Streams#

Streams allow concurrent execution of GPU operations. By default, all Quadrants kernels launch on the default stream, which serializes everything. With streams, you can run multiple top-level for loops in parallel.

Supported platforms#

Backend

Supported

CUDA

Yes

AMDGPU

Yes

CPU

No-op

Metal

No-op

Vulkan

No-op

On backends without native stream support, stream operations are no-ops and for loops run serially. Code using streams is portable across all backends — it will run without modifications, but serially.

Stream parallelism#

Inside a @qd.kernel, each with qd.stream_parallel(): block runs on its own GPU stream.

import quadrants as qd

qd.init(arch=qd.cuda)

N = 1024
a = qd.field(qd.f32, shape=(N,))
b = qd.field(qd.f32, shape=(N,))
c = qd.field(qd.f32, shape=(N,))

@qd.kernel
def compute_ab():
    with qd.stream_parallel():
        for i in range(N):
            a[i] = compute_a(i)
    with qd.stream_parallel():
        for j in range(N):
            b[j] = compute_b(j)

@qd.kernel
def combine():
    for i in range(N):
        c[i] = a[i] + b[i]

compute_ab()  # the two stream_parallel blocks run concurrently
combine()     # runs after compute_ab() returns — a[] and b[] are ready

Consecutive with qd.stream_parallel(): blocks run concurrently. Multiple for loops within a single block share a stream and run serially on it. All streams are synchronized before the kernel returns.

Restrictions#

  • All top-level statements in a kernel must be either all stream_parallel blocks or all regular statements. Mixing the two at the top level is a compile-time error.

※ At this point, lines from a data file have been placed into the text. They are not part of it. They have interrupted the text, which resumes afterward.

(** * WHO growth z-score service: the two [compute_z] endpoints

    A shallow embedding of [src/main.py] and [src/api/zscore.py] and the
    properties of the LMS lookup-and-scoring engine they implement.

    Numbers.  A Python [float] is modelled by its value: an exact rational
    or NaN.  Rounding error, overflow and the infinities of IEEE doubles are
    outside the model; everything the endpoints do with a float (the
    zero-divisor check of [/], the case analysis of [**], the comparisons,
    [round(z, 1)]) is written out on that value.

    Strings.  [str.upper] and [str.lower] are modelled on ASCII letters;
    other bytes are left alone.

    Runtime.  What the endpoints receive from outside the repository is a
    parameter: the C library's [pow], the two string-to-number parsers
    (pandas' and Python's) and the content of the CSV files. *)

From Stdlib Require Import ZArith QArith Qround Lqa String Ascii.
From stdpp Require Import base option list strings gmap fin_maps.

Local Open Scope Z_scope.
Local Open Scope string_scope.

(** ** Python values *)

Inductive pyfloat : Type :=
| Fin (q : Q)
| NaN.

(** The result of an arithmetic expression: [**] can leave the floats. *)
Inductive pynum : Type :=
| PyFloat (x : pyfloat)
| PyComplex.

Inductive exception : Type :=
| HTTPException (status_code : Z) (detail : string)
| ZeroDivisionError
| KeyError (key : string)
| IndexError
| ValueError
| TypeError.

(** A computation that returns or raises. *)
Definition exc (A : Type) : Type := exception + A.

Definition exc_ret {A} (a : A) : exc A := inr a.
Definition exc_raise {A} (e : exception) : exc A := inl e.
Definition exc_bind {A B} (f : A -> exc B) (m : exc A) : exc B :=
  match m with
  | inl e => inl e
  | inr a => f a
  end.

#[global] Instance exc_mret : MRet exc := @exc_ret.
#[global] Instance exc_mbind : MBind exc := @exc_bind.

(** ** Float arithmetic as Python performs it *)

Definition of_int (n : Z) : pyfloat := Fin (inject_Z n).

Definition Qlt_bool (x y : Q) : bool :=
  match (x ?= y)%Q with Lt => true | _ => false end.

(** [a == b], [a < b], [a <= b]: false as soon as a NaN is involved. *)
Definition float_eq (a b : pyfloat) : bool :=
  match a, b with
  | Fin x, Fin y => Qeq_bool x y
  | _, _ => false
  end.

Definition float_lt (a b : pyfloat) : bool :=
  match a, b with
  | Fin x, Fin y => Qlt_bool x y
  | _, _ => false
  end.

Definition float_le (a b : pyfloat) : bool :=
  match a, b with
  | Fin x, Fin y => Qle_bool x y
  | _, _ => false
  end.

Definition float_mul (a b : pyfloat) : pyfloat :=
  match a, b with
  | Fin x, Fin y => Fin (x * y)
  | _, _ => NaN
  end.

Definition float_sub (a b : pyfloat) : pyfloat :=
  match a, b with
  | Fin x, Fin y => Fin (x - y)
  | _, _ => NaN
  end.

(** [a / b] raises on a zero divisor, whatever the dividend. *)
Definition float_truediv (a b : pyfloat) : exc pyfloat :=
  if float_eq b (of_int 0) then exc_raise ZeroDivisionError
  else match a, b with
       | Fin x, Fin y => exc_ret (Fin (x / y))
       | _, _ => exc_ret NaN
       end.

Definition Qis_integer (y : Q) : bool := Qeq_bool (inject_Z (Qfloor y)) y.
Definition Qis_odd_integer (y : Q) : bool := Qis_integer y && Z.odd (Qfloor y).

(** ** pandas data

    A cell of a frame read by [pd.read_csv] is a number, or the text of a
    field that is not one (in a column of dtype [object]).  A frame is its
    columns, in file order, each a name and a series of cells. *)

Inductive cell : Type :=
| CNum (x : pyfloat)
| CStr (s : string).

Abbreviation Series := (list cell).
Abbreviation DataFrame := (list (string * list cell)).

(** What the endpoints take from outside the repository. *)
Class Runtime : Type := {
  (** C's [pow], called by [**] only with a positive base other than 1 and
      a non-zero exponent *)
  libm_pow : Q -> Q -> Q;
  (** how [pd.to_numeric(..., errors="coerce")] reads a string cell:
      a number, or NaN when it is not one *)
  str_to_numeric : string -> pyfloat;
  (** how [float(s)] reads a string: [None] stands for ValueError *)
  str_to_float : string -> option pyfloat;
  (** [pd.read_csv] on a file of the data directory, by file name *)
  read_csv : string -> DataFrame
}.

Section FloatPow.
Context `{Runtime}.

(** [v ** w] on floats, with the special cases in the order CPython
    sorts them out before it calls [pow]. *)
Definition float_pow (v w : pyfloat) : exc pynum :=
  if float_eq w (of_int 0) then exc_ret (PyFloat (of_int 1))
  else match v, w with
       | NaN, _ => exc_ret (PyFloat NaN)
       | Fin x, NaN =>
           exc_ret (PyFloat (if Qeq_bool x 1 then of_int 1 else NaN))
       | Fin x, Fin y =>
           if Qeq_bool x 0 then
             if Qlt_bool y 0 then exc_raise ZeroDivisionError
             else exc_ret (PyFloat (of_int 0))
           else if Qlt_bool x 0 then
             if negb (Qis_integer y) then exc_ret PyComplex
             else
               let negate_result := Qis_odd_integer y in
               let iv := (- x)%Q in
               let ix := if Qeq_bool iv 1 then 1%Q else libm_pow iv y in
               exc_ret (PyFloat (Fin (if negate_result then - ix else ix)%Q))
           else if Qeq_bool x 1 then exc_ret (PyFloat (of_int 1))
           else exc_ret (PyFloat (Fin (libm_pow x y)))
       end.
End FloatPow.

(** [z - b], [z / b] and the comparisons when [z] may be complex. *)
Definition num_sub (z : pynum) (b : pyfloat) : pynum :=
  match z with
  | PyFloat a => PyFloat (float_sub a b)
  | PyComplex => PyComplex
  end.

Definition num_truediv (z : pynum) (b : pyfloat) : exc pynum :=
  match z with
  | PyFloat a => x ← float_truediv a b; mret (PyFloat x)
  | PyComplex =>
      if float_eq b (of_int 0) then exc_raise ZeroDivisionError
      else exc_ret PyComplex
  end.

Definition num_lt (z : pynum) (b : pyfloat) : exc bool :=
  match z with
  | PyFloat a => exc_ret (float_lt a b)
  | PyComplex => exc_raise TypeError
  end.

Definition num_le (z : pynum) (b : pyfloat) : exc bool :=
  match z with
  | PyFloat a => exc_ret (float_le a b)
  | PyComplex => exc_raise TypeError
  end.

(** [if c: a else: b] where evaluating the condition [c] may raise. *)
Notation "'IF' c 'THEN' a 'ELSE' b" :=
  (exc_bind (fun t : bool => if t then a else b) c)
  (at level 10, c at level 200, a at level 200, b at level 200).

(** Nearest integer, ties to the even one. *)
Definition round_half_even (q : Q) : Z :=
  let f := Qfloor q in
  match (q - inject_Z f ?= 1 # 2)%Q with
  | Lt => f
  | Gt => f + 1
  | Eq => if Z.even f then f else f + 1
  end.

(** [round(z, 1)]: one decimal, returned in lowest terms; a complex has no
    [__round__]. *)
Definition float_round1 (x : pyfloat) : pyfloat :=
  match x with
  | Fin q => Fin (Qred (inject_Z (round_half_even (q * 10)) / 10))
  | NaN => NaN
  end.
(** * Article page: lookup by slug, social metadata and rendering

    A shallow embedding of [src/app/articles/[...slug]/page.tsx]:
    [generateMetadata], [getArticleFromParams] and [ArticlePage].

    The three functions are [async] only by framework convention; they
    await nothing but each other, so they are embedded in direct style.
    Every read of a property of an article record is logged, in evaluation
    order, so that statements about what the page touches can be made. *)

From Stdlib Require Import String Ascii List ZArith Bool Lia DecimalString.
Import ListNotations.
Local Open Scope list_scope.
Local Open Scope string_scope.
Set Warnings "-register-all".

(** ** Numbers *)

(** A JavaScript number, held the way [Number::toString] looks at it: a
    finite non-zero number is a sign and a positive decimal significand
    [digits] scaled by a power of ten, [digits * 10 ^ exponent].  For a
    double, [digits] is its shortest decimal that reads back as the same
    double; 4.3 is [Finite false 43 (-1)], 1e21 is [Finite false 1 21]. *)
Inductive number : Type :=
| NaN
| Infinity (negative : bool)
| Zero (negative : bool)
| Finite (negative : bool) (digits : positive) (exponent : Z).

(** An integer literal. *)
Definition integer (z : Z) : number :=
  match z with
  | Z0 => Zero false
  | Zpos p => Finite false p 0
  | Zneg p => Finite true p 0
  end.

Definition digits_of (s : positive) : string :=
  NilEmpty.string_of_uint (Pos.to_uint s).

(** Drops the zeros a significand ends in. *)
Fixpoint strip_zeros (d : string) : string :=
  match d with
  | EmptyString => EmptyString
  | String c d' =>
      let r := strip_zeros d' in
      if (String.eqb r "" && Ascii.eqb c "0")%bool then "" else String c r
  end.

Fixpoint zeros (m : nat) : string :=
  match m with
  | O => ""
  | S m' => String "0" (zeros m')
  end.

(** The decimal of a natural number, for the exponent part. *)
Definition decimal (z : Z) : string := NilZero.string_of_uint (N.to_uint (Z.to_N z)).

(** Steps 5-10 of [Number::toString] (radix 10): [d] holds the [k] digits
    of the significand and the number is [0.d * 10 ^ n]. *)
Definition format (d : string) (n : Z) : string :=
  let k := Z.of_nat (String.length d) in
  if ((k <=? n) && (n <=? 21))%Z%bool then
    d ++ zeros (Z.to_nat (n - k))
  else if ((0 <? n) && (n <=? 21))%Z%bool then
    substring 0 (Z.to_nat n) d ++ "." ++ substring (Z.to_nat n) (Z.to_nat (k - n)) d
  else if ((-6 <? n) && (n <=? 0))%Z%bool then
    "0." ++ zeros (Z.to_nat (- n)) ++ d
  else
    let e := (n - 1)%Z in
    let sign := if (0 <? e)%Z then "+" else "-" in
    if (k =? 1)%Z then d ++ "e" ++ sign ++ decimal (Z.abs e)
    else substring 0 1 d ++ "." ++ substring 1 (Z.to_nat (k - 1)) d
         ++ "e" ++ sign ++ decimal (Z.abs e).

(** [String(x)], as React applies it to a number child. *)
Definition toString (x : number) : string :=
  match x with
  | NaN => "NaN"
  | Infinity negative => (if negative then "-" else "") ++ "Infinity"
  | Zero _ => "0"
  | Finite negative s exponent =>
      (if negative then "-" else "")
      ++ format (strip_zeros (digits_of s))
                (exponent + Z.of_nat (String.length (digits_of s)))
  end.

(** ** Data model *)

(** A record of [allArticles] (type generated by contentlayer). *)
Module Article.
Record t : Type := mk {
  slugAsParams : string;
  slug : string;
  title : string;
  description : option string;   (* [undefined] when the front matter has none *)
  date : string;                 (* ISO date string *)
  timeToRead : number;           (* minutes *)
  body_code : string             (* [body.code], the compiled MDX payload *)
}.
End Article.

(** [params: { slug: string[] }] *)
Module Params.
Record t : Type := mk { slug : list string }.
End Params.

(** The part of next's [Metadata] that the page fills in. *)
Module OpenGraph.
Record t : Type := mk {
  title : string;
  description : option string;
  type : string;
  publishedTime : string;
  url : string
}.
End OpenGraph.

Module Twitter.
Record t : Type := mk {
  card : string;
  title : string;
  description : option string
}.
End Twitter.

Module Metadata.
Record t : Type := mk {
  title : string;
  description : option string;
  openGraph : OpenGraph.t;
  twitter : Twitter.t
}.
End Metadata.

(** [T | null]: what [getArticleFromParams] returns.  [option] is kept for
    [T | undefined] ([Array.prototype.find], [generateMetadata]). *)
Inductive Nullable (A : Type) : Type :=
| null : Nullable A
| value : A -> Nullable A.
Arguments null {A}.
Arguments value {A} _.

(** ** React element trees *)

Inductive PropVal : Type :=
| PStr (s : string)
| PTrue.

(** What a JSX expression evaluates to: an element (host tag or
    component), a string, a number, or [undefined]. *)
Inductive Node : Type :=
| Elem (tag : string) (props : list (string * PropVal)) (children : list Node)
| Text (s : string)
| Num (n : number)
| Undefined.

(** The text a tree shows: strings and numbers contribute their characters,
    [undefined] nothing, an element the texts of its children in order. *)
Fixpoint textContent (n : Node) : string :=
  match n with
  | Elem _ _ children =>
      (fix go (l : list Node) : string :=
         match l with
         | [] => ""
         | c :: l' => textContent c ++ go l'
         end) children
  | Text s => s
  | Num k => toString k
  | Undefined => ""
  end.

(** All nodes of a tree, root first, in document order. *)
Fixpoint subnodes (n : Node) : list Node :=
  n :: match n with
       | Elem _ _ children =>
           (fix go (l : list Node) : list Node :=
              match l with
              | [] => []
              | c :: l' => (subnodes c ++ go l')%list
              end) children
       | _ => []
       end.

Definition children_of (n : Node) : list Node :=
  match n with
  | Elem _ _ children => children
  | _ => []
  end.

Definition is_paragraph (n : Node) : bool :=
  match n with
  | Elem tag _ _ => String.eqb tag "p"
  | _ => false
  end.

(** ** Effects: property reads and the not-found exit *)

Inductive Field : Type :=
| FslugAsParams | Fslug | Ftitle | Fdescription | Fdate | FtimeToRead | Fbody_code.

  • Nesting stream_parallel blocks is not supported.

Explicit streams#

For cases that require manual control — such as launching separate kernels on different streams or interoperating with PyTorch — you can create and manage streams directly.

Creating and using streams#

Any @qd.kernel function accepts a special qd_stream keyword argument — you do not need to declare it in the kernel signature. The @qd.kernel decorator handles it automatically.

@qd.kernel
def my_kernel():
    for i in range(N):
        a[i] = i

s1 = qd.create_stream()
s2 = qd.create_stream()

my_kernel(qd_stream=s1)
my_kernel(qd_stream=s2)

s1.synchronize()
s2.synchronize()

s1.destroy()
s2.destroy()

Kernels on different streams may execute concurrently. Call synchronize() to block until all work on a stream completes.

Events#

Events let you express dependencies between streams without full synchronization.

s1 = qd.create_stream()
s2 = qd.create_stream()

@qd.kernel
def produce():
    for i in range(N):
        a[i] = 10.0

@qd.kernel
def consume():
    for i in range(N):
        b[i] = a[i]

produce(qd_stream=s1)

e = qd.create_event()
e.record(s1)       # record when s1 finishes produce()
e.wait(qd_stream=s2)  # s2 waits for that event before proceeding

consume(qd_stream=s2)  # safe to read a[] — produce() is guaranteed complete
s2.synchronize()

e.destroy()
s1.destroy()
s2.destroy()

e.record(stream) captures the point in stream’s execution. e.wait(qd_stream=stream) makes stream wait until the recorded point is reached. If qd_stream is omitted, the default stream waits.

Context managers#

Streams and events support with blocks for automatic cleanup:

with qd.create_stream() as s:
    some_func1(qd_stream=s)
# s.destroy() called automatically — waits for in-flight work

Synchronization notes#

  • qd.sync() only waits on the default stream. It does not drain explicit streams. Call stream.synchronize() on each stream you need to wait for.

  • No automatic synchronization with explicit streams. When using explicit streams, you are responsible for inserting events or synchronize() calls when one stream’s output is another stream’s input. stream_parallel handles this automatically.

Limitations#

  • Not compatible with graphs. Do not pass qd_stream to a kernel decorated with graph=True (if you do, a RuntimeError will be raised).

  • Not compatible with autodiff. Do not pass qd_stream to a kernel that uses reverse-mode or forward-mode differentiation, or inside a qd.ad.Tape context (if you do, a RuntimeError will be raised).